*** Begin section ***

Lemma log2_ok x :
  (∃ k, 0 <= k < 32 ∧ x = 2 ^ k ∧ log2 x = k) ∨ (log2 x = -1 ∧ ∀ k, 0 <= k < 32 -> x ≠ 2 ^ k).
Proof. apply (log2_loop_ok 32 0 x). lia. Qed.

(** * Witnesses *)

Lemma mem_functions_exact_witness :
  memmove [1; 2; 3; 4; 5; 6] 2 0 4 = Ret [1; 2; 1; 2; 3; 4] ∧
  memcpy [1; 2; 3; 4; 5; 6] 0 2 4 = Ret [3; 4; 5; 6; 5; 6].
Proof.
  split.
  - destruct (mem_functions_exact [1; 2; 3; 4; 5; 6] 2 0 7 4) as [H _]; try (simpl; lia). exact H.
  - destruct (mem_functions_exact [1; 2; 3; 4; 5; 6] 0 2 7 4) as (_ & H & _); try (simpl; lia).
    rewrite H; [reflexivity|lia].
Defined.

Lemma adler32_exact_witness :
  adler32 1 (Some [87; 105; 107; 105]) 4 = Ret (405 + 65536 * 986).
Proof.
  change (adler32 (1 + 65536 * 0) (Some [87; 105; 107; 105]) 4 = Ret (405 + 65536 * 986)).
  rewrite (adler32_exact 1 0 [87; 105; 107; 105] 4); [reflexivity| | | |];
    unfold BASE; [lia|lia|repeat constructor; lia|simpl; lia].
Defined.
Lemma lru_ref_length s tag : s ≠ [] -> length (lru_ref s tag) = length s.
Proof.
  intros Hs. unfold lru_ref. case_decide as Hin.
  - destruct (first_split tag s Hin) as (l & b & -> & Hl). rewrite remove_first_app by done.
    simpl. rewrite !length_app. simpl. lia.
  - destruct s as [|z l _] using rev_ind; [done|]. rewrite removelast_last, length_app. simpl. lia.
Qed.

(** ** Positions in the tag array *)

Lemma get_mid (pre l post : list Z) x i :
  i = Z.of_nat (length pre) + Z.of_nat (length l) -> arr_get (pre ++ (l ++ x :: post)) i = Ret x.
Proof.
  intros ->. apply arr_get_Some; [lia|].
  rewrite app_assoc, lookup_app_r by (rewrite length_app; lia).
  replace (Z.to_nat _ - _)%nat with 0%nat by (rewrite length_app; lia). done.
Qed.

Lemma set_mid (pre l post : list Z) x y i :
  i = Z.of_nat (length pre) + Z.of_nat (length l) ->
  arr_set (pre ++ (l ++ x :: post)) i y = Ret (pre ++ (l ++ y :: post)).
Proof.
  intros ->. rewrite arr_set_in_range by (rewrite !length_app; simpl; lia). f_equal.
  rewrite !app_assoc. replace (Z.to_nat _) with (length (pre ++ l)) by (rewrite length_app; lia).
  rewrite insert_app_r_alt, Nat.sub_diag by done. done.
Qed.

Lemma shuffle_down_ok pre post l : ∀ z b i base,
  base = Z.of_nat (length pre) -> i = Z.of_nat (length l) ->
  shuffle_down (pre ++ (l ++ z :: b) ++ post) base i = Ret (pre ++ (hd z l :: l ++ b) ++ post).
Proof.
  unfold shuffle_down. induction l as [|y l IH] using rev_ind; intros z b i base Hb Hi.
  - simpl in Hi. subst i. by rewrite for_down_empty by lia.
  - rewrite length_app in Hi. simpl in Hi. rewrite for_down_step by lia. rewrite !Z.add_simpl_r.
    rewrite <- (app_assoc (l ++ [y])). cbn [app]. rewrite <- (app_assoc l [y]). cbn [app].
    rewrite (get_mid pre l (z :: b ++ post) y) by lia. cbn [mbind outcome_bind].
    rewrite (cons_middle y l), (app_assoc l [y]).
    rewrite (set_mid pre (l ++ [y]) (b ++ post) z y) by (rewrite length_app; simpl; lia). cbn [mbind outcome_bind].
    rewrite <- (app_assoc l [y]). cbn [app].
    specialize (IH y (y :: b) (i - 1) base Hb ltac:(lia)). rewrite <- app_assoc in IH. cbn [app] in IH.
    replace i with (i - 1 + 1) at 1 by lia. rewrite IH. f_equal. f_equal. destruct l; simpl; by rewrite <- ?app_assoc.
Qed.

*** End section ***
*** Begin section ***

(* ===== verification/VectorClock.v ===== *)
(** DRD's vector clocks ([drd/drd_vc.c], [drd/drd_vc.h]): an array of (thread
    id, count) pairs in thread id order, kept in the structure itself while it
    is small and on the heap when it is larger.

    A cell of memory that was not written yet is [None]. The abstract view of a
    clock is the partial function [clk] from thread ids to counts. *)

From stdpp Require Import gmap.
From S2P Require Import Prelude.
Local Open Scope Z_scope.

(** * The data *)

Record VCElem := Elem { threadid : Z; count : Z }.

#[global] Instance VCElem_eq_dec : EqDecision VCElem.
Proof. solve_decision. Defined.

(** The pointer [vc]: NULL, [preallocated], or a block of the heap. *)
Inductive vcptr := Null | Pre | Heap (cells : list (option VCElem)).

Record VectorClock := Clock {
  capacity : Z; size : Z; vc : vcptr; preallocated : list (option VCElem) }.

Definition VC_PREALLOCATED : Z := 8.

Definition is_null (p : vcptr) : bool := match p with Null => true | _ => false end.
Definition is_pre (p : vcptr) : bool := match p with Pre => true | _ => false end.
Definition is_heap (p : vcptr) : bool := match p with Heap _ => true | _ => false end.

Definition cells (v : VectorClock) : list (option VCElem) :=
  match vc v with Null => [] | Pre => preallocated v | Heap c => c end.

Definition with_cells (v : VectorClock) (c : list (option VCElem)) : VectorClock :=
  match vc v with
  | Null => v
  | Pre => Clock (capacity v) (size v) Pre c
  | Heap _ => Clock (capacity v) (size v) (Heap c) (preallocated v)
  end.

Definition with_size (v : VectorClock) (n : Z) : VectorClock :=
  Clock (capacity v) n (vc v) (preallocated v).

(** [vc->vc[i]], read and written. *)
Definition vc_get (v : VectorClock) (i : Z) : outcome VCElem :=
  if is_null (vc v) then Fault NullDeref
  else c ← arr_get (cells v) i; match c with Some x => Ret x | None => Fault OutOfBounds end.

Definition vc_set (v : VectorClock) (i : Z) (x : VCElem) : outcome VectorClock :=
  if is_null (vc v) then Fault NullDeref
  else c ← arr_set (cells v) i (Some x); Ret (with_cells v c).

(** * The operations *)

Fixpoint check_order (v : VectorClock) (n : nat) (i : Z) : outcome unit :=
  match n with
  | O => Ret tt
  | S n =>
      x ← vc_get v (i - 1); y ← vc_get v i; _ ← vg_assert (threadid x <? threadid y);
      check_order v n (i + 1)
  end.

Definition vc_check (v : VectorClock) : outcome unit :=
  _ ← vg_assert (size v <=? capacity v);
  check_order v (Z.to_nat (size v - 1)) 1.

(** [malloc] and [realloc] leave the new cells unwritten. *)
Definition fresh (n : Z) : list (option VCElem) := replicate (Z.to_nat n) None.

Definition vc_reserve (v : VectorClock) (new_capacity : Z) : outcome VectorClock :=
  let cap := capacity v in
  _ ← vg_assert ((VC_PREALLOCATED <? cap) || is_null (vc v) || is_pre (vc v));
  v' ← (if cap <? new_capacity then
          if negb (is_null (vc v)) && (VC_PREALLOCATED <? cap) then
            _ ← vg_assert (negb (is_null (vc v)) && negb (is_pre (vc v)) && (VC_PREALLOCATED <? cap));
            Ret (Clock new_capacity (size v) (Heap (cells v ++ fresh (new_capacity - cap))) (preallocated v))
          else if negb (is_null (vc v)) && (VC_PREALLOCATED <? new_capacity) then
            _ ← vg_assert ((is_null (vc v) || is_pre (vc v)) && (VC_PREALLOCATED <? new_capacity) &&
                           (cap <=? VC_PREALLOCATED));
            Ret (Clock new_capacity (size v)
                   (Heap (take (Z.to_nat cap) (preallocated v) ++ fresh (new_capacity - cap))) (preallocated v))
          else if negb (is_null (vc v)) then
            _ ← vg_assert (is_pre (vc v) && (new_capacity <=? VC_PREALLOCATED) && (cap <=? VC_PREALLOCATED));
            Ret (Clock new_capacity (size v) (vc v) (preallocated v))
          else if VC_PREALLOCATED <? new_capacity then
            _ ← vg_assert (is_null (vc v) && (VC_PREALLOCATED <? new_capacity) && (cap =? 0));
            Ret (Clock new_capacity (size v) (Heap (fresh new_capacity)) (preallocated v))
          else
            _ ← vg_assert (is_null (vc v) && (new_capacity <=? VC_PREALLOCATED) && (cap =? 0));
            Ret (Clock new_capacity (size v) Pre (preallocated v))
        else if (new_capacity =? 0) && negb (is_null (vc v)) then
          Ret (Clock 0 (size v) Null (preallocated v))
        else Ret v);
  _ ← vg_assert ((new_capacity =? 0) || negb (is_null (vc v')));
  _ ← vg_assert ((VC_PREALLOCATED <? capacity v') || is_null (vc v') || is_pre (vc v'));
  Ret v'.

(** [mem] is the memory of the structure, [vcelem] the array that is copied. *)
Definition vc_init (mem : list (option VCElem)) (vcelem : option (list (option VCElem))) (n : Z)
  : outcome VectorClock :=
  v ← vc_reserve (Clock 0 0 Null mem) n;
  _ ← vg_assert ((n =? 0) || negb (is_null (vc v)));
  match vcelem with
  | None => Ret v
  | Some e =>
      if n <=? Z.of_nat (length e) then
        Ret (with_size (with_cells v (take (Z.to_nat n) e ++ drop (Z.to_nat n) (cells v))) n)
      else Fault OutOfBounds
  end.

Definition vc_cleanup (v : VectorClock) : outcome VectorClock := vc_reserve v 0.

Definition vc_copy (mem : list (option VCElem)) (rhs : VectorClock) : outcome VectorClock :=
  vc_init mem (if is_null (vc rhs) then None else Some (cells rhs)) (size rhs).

*** End section ***

Return, unchanged, the run of lines above that opens with the line containing "is_pre (vc v));" and closes with the line containing "v)) && (VC_PREALLOCATED <? new_capacity) &&". Include both.

  _ ← vg_assert ((VC_PREALLOCATED <? cap) || is_null (vc v) || is_pre (vc v));
  v' ← (if cap <? new_capacity then
          if negb (is_null (vc v)) && (VC_PREALLOCATED <? cap) then
            _ ← vg_assert (negb (is_null (vc v)) && negb (is_pre (vc v)) && (VC_PREALLOCATED <? cap));
            Ret (Clock new_capacity (size v) (Heap (cells v ++ fresh (new_capacity - cap))) (preallocated v))
          else if negb (is_null (vc v)) && (VC_PREALLOCATED <? new_capacity) then
            _ ← vg_assert ((is_null (vc v) || is_pre (vc v)) && (VC_PREALLOCATED <? new_capacity) &&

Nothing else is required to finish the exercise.